Fifteen research assistants helped with the following five-step information extracting procedure.

  1. 1.

    Workload division. The dataset is equally divided into seven proportions. Each proportion is assigned to a group with two research assistants.

  2. 2.

    Preliminary coding. Each group first codes 30 random records in their assignments. The two members in the group discuss and reach a consensus on any dispute in their coding.

  3. 3.

    Coding. For each group, the two members independently code the data. Their codings are regularly reviewed by bulks of 200–300 records (the workload of one or two days).

  4. 4.

    Consistency check. Upon any dispute in the bulk encodings, a coder from another group is asked to solve the inconsistency. The solutions are fed back to the initial coders to solve the inconsistency.

  5. 5.

    Coding unification. Finally, the phrasing and formats of all data fields are reviewed. Any coding mistakes are corrected, and subtle differences in phrasings are unified.

Data Records

The line-list data are available at the figshare repository4. They are also simultaneously updated in our GitHub repository5. The data consist of 28 fields in 6 groups. Data fields and their content formats are shown in Table 1. The field names are self-explanatory. When a data field is not reported, an “NA” is filled. Dates are coded in format mm/dd/yyyy. The possible values of some data fields are elaborated as follows.

  • Occupation. There are 154 different occupations mentioned in the original reports. The original phrases in the public disclosures are retained.

  • Place_Departure. If a case has no travel history, this field is labeled “local.”

  • Arrival_Date. Arrival date is the last known travel date of the case. Local health commissions trace the travel history of cases with their own standards. Some arrival dates can be earlier than one month before the public disclosure date.

  • Place_and_Event. Reported activities that could potentially expose the patient in a high-risk environment. Data contents include the place and/or event of the activities. The most probable event is selected when multiple events are present.

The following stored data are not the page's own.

(** ** Results *)

Inductive result (E A : Type) : Type :=
| Ok (value : A)
| Err (error : E).
Arguments Ok {E A} value.
Arguments Err {E A} error.

#[export] Instance result_eq_dec {E A} `{EqDecision E, EqDecision A} :
  EqDecision (result E A).
Proof. solve_decision. Defined.

#[export] Instance result_ret E : MRet (result E) := fun A => @Ok E A.
#[export] Instance result_bind E : MBind (result E) := fun A B f r =>
  match r with Ok a => f a | Err e => Err e end.
#[export] Instance result_fmap E : FMap (result E) := fun A B f r =>
  match r with Ok a => Ok (f a) | Err e => Err e end.

(** [Option::ok_or]. *)
Definition ok_or {E A} (o : option A) (e : E) : result E A :=
  match o with Some a => Ok a | None => Err e end.

(** [Result::map_err]. *)
Definition map_err {E F A} (f : E -> F) (r : result E A) : result F A :=
  match r with Ok a => Ok a | Err e => Err (f e) end.

(** An early [return Err(e)] guarded by a condition. *)
Definition guard_err {E} (bad : bool) (e : E) : result E unit :=
  if bad then Err e else Ok tt.

Section result_lemmas.
  Context {E A B : Type}.
  Implicit Types (r : result E A) (f : A -> result E B).

Lemma result_bind_Ok r f b :
    r ≫= f = Ok b <-> exists a, r = Ok a /\ f a = Ok b.
  Proof. destruct r; simpl; naive_solver. Qed.

Lemma result_bind_Err r f e :
    r ≫= f = Err e <-> r = Err e \/ exists a, r = Ok a /\ f a = Err e.
  Proof. destruct r; simpl; naive_solver. Qed.

Lemma guard_err_Ok (b : bool) (e : E) u : guard_err b e = Ok u <-> b = false.
  Proof. destruct b, u; simpl; naive_solver. Qed.

Lemma ok_or_Ok (o : option A) (e : E) a : ok_or o e = Ok a <-> o = Some a.
  Proof. destruct o; simpl; naive_solver. Qed.

Lemma map_err_Ok {F} (g : E -> F) r a : map_err g r = Ok a <-> r = Ok a.
  Proof. destruct r; simpl; naive_solver. Qed.

Lemma mapM_result_Ok f l k : mapM f l = Ok k <-> Forall2 (fun x y => f x = Ok y) l k.
  Proof.
    revert k. induction l as [|x l IH]; intros k; simpl.
    - split; [intros [= <-]; constructor|by inversion 1].
    - destruct (f x) as [y|e] eqn:Hx; simpl.
      + split.
        * destruct (mapM f l) as [l'|] eqn:Hl; [|done]. intros [= <-]. constructor; [done|]. by apply IH.
        * inversion 1 as [|? y' ? l' Hy Hl]; subst. rewrite Hx in Hy. injection Hy as ->.
          apply IH in Hl. by rewrite Hl.
      + split; [done|]. inversion 1; subst. congruence.
  Qed.

Lemma mapM_result_pure f (g : A -> B) l :
    (forall x, x ∈ l -> f x = Ok (g x)) -> mapM f l = Ok (map g l).
  Proof.
    intros H. apply mapM_result_Ok. induction l as [|x l IH]; constructor.
    - apply H. left.
    - apply IH. intros y Hy. apply H. by right.
  Qed.
End result_lemmas.

(** Decompose every successful monadic computation in the context. *)
Ltac inv_ok :=
  repeat match goal with
  | H : Ok _ = Ok _ |- _ => injection H; clear H; intros; subst
  | H : Err _ = Err _ |- _ => injection H; clear H; intros; subst
  | H : Err _ = Ok _ |- _ => discriminate H
  | H : Ok _ = Err _ |- _ => discriminate H
  | H : mret _ = Ok _ |- _ => injection H; clear H; intros; subst
  | H : _ ≫= _ = Ok _ |- _ =>
      apply result_bind_Ok in H; destruct H as (? & ? & ?)
  | H : guard_err _ _ = Ok _ |- _ => apply guard_err_Ok in H
  | H : ok_or _ _ = Ok _ |- _ => apply ok_or_Ok in H
  | H : map_err _ _ = Ok _ |- _ => apply map_err_Ok in H
  end.

(** ** Machine integers

    An unsigned [w]-bit integer is a [Z] in [0, 2^w); the operations below
    are Rust's, with the wrap-around or the overflow test written out.
    [usize] is 64 bits wide. *)

Definition fits (w z : Z) : bool := (0 <=? z) && (z <? 2 ^ w).
Definition usize : Z := 64.
Definition u32_max : Z := 4294967295.
Definition u64_max : Z := 18446744073709551615.

Definition checked_add (w a b : Z) : option Z :=
  if a + b <? 2 ^ w then Some (a + b) else None.
Definition checked_sub (a b : Z) : option Z :=
  if b <=? a then Some (a - b) else None.
Definition checked_mul (w a b : Z) : option Z :=
  if a * b <? 2 ^ w then Some (a * b) else None.
Definition saturating_add (w a b : Z) : Z := Z.min (a + b) (2 ^ w - 1).
Definition saturating_sub (a b : Z) : Z := Z.max (a - b) 0.
Definition wrapping_add (w a b : Z) : Z := (a + b) mod 2 ^ w.
Definition wrapping_sub (w a b : Z) : Z := (a - b) mod 2 ^ w.
Definition wrapping_mul (w a b : Z) : Z := (a * b) mod 2 ^ w.
(** Bitwise complement of a [w]-bit value. *)
Definition lnot_w (w a : Z) : Z := Z.lxor a (Z.ones w).
Definition rotate_right (w a n : Z) : Z :=
  Z.lor (Z.shiftr a n) (Z.land (Z.shiftl a (w - n)) (Z.ones w)).
(** [u32::try_from] of a wider unsigned value. *)
Definition try_u32 (z : Z) : option Z := if z <=? u32_max then Some z else None.

(** Length of a slice as a [usize]. *)
Definition len {A} (l : list A) : Z := Z.of_nat (length l).

(** Sum over the elements of a list. *)
Definition sum_of {A} (f : A -> Z) (l : list A) : Z := foldr (fun x n => f x + n) 0 l.

Lemma sum_of_nil {A} (f : A -> Z) : sum_of f [] = 0.
Proof. done. Qed.
Lemma sum_of_cons {A} (f : A -> Z) x l : sum_of f (x :: l) = f x + sum_of f l.
Proof. done. Qed.
Lemma sum_of_nonneg {A} (f : A -> Z) l : (forall x, 0 <= f x) -> 0 <= sum_of f l.
Proof. intros H. induction l as [|x l IH]; [done|]. rewrite sum_of_cons. specialize (H x). lia. Qed.

Lemma fits_spec w z : fits w z = true <-> 0 <= z < 2 ^ w.
Proof. unfold fits. rewrite andb_true_iff, Z.leb_le, Z.ltb_lt. done. Qed.

Lemma len_nonneg {A} (l : list A) : 0 <= len l.
Proof. unfold len. lia. Qed.
Lemma len_nil {A} : len (@nil A) = 0.
Proof. done. Qed.
Lemma len_cons {A} (x : A) l : len (x :: l) = 1 + len l.
Proof. unfold len. simpl length. lia. Qed.
Lemma len_app {A} (l k : list A) : len (l ++ k) = len l + len k.
Proof. unfold len. rewrite length_app. lia. Qed.
#[export] Hint Rewrite @len_nil @len_cons @len_app : wrela_simpl.
#[export] Hint Resolve len_nonneg : wrela.

Lemma checked_add_Some w a b c :
  checked_add w a b = Some c <-> a + b < 2 ^ w /\ c = a + b.
Proof. unfold checked_add. destruct (Z.ltb_spec (a + b) (2 ^ w)); naive_solver lia. Qed.

Lemma checked_sub_Some a b c : checked_sub a b = Some c <-> b <= a /\ c = a - b.
Proof. unfold checked_sub. destruct (Z.leb_spec b a); naive_solver lia. Qed.

Lemma checked_mul_Some w a b c :
  checked_mul w a b = Some c <-> a * b < 2 ^ w /\ c = a * b.
Proof. unfold checked_mul. destruct (Z.ltb_spec (a * b) (2 ^ w)); naive_solver lia. Qed.

Lemma try_u32_Some a c : try_u32 a = Some c <-> a <= u32_max /\ c = a.
Proof. unfold try_u32. destruct (Z.leb_spec a u32_max); naive_solver lia. Qed.

(** ** Shared tactics *)

(** Split every boolean conjunction known to be true. *)
Ltac split_andb :=
  repeat match goal with
  | H : _ && _ = true |- _ => apply andb_true_iff in H; destruct H
  | H : _ || _ = false |- _ => apply orb_false_iff in H; destruct H
  | H : negb _ = true |- _ => apply negb_true_iff in H
  | H : negb _ = false |- _ => apply negb_false_iff in H
  | H : fits _ _ = true |- _ => apply fits_spec in H
  end.

(** Turn boolean comparisons in the context into propositions. *)
Ltac bool_to_prop :=
  split_andb;
  repeat match goal with
  | H : (_ <? _)%Z = true |- _ => apply Z.ltb_lt in H
  | H : (_ <? _)%Z = false |- _ => apply Z.ltb_ge in H
  | H : (_ <=? _)%Z = true |- _ => apply Z.leb_le in H
  | H : (_ <=? _)%Z = false |- _ => apply Z.leb_gt in H
  | H : (_ =? _)%Z = true |- _ => apply Z.eqb_eq in H
  | H : (_ =? _)%Z = false |- _ => apply Z.eqb_neq in H
  | H : bool_decide _ = true |- _ => apply bool_decide_eq_true in H
  | H : bool_decide _ = false |- _ => apply bool_decide_eq_false in H
  end.

(** ** State passing

    A method taking [&mut self] is a state transformer over the monad of its
    errors; on an error the state is dropped, as every caller propagates it. *)

Definition stateT (S : Type) (M : Type -> Type) (A : Type) : Type := S -> M (A * S)%type.

#[export] Instance stateT_ret S M `{MRet M} : MRet (stateT S M) :=
  fun A a s => mret (a, s).
#[export] Instance stateT_bind S M `{MBind M} : MBind (stateT S M) :=
  fun A B f m s => m s ≫= fun '(a, s') => f a s'.

(** Run a stateless computation. *)
Definition liftS {S M A} `{MBind M, MRet M} (m : M A) : stateT S M A :=
  fun s => m ≫= fun a => mret (a, s).

Section stateT_lemmas.
  Context {S E A B : Type}.
  Implicit Types (m : stateT S (result E) A) (f : A -> stateT S (result E) B).

Lemma stateT_bind_Ok m f s b s' :
    (m ≫= f) s = Ok (b, s') <-> exists a s1, m s = Ok (a, s1) /\ f a s1 = Ok (b, s').
  Proof.
    unfold mbind, stateT_bind. rewrite result_bind_Ok. split.
    - intros ([a s1] & ? & ?). eauto.
    - intros (a & s1 & ? & ?). exists (a, s1). eauto.
  Qed.

Lemma stateT_bind_step m f s a s1 : m s = Ok (a, s1) -> (m ≫= f) s = f a s1.
  Proof. intros H. unfold mbind, stateT_bind, mbind, result_bind. by rewrite H. Qed.

Lemma liftS_Ok (r : result E A) s a s' :
    @liftS S (result E) A _ _ r s = Ok (a, s') <-> r = Ok a /\ s' = s.
  Proof.
    unfold liftS. rewrite result_bind_Ok. split.
    - by intros (? & ? & [= -> ->]).
    - intros [-> ->]. eauto.
  Qed.
End stateT_lemmas.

  • Venue. The coded venue for potential exposure activities. If the public disclosure from local health authorities mentioned the place of potential exposure explicitly, they are categorized into “Social place,” “Family,” “Workplace,” “Public transportation,” “School,” and “Hospital.” Otherwise, if “Indoor,” “Outdoor,” and “Public place” were mentioned, we record the venues as is.

  • With_Whom. Possible values include “Classmates”, “Colleagues”, “Confirmed cases”, “Suspected cases”, “Family members”, “Fellow passengers”, “Friends”, “Returnee from XX” “Returnee from other place”, “XX personnel”, and “non-local personnel”, where XX is the name of a place.

  • Contact_ID_Relationship. Types of relationships include “Husband”, “Wife”, “Son”, “Daughter”, “Mother”, “Father”, “Sister”, “Brother”, “Uncle”, “Aunt”, “Nephew”, “Niece”, “Grandmother”, “Grandfather”, “Grandson”, “Granddaughter”, “Son-in-law”, “Father-in-law”, “Mother-in-Law”, “Daughter-in-Law”, “Relative”, “Girlfriend”, “Boyfriend”, “Neighbour”, “Colleague”, “Other contact”.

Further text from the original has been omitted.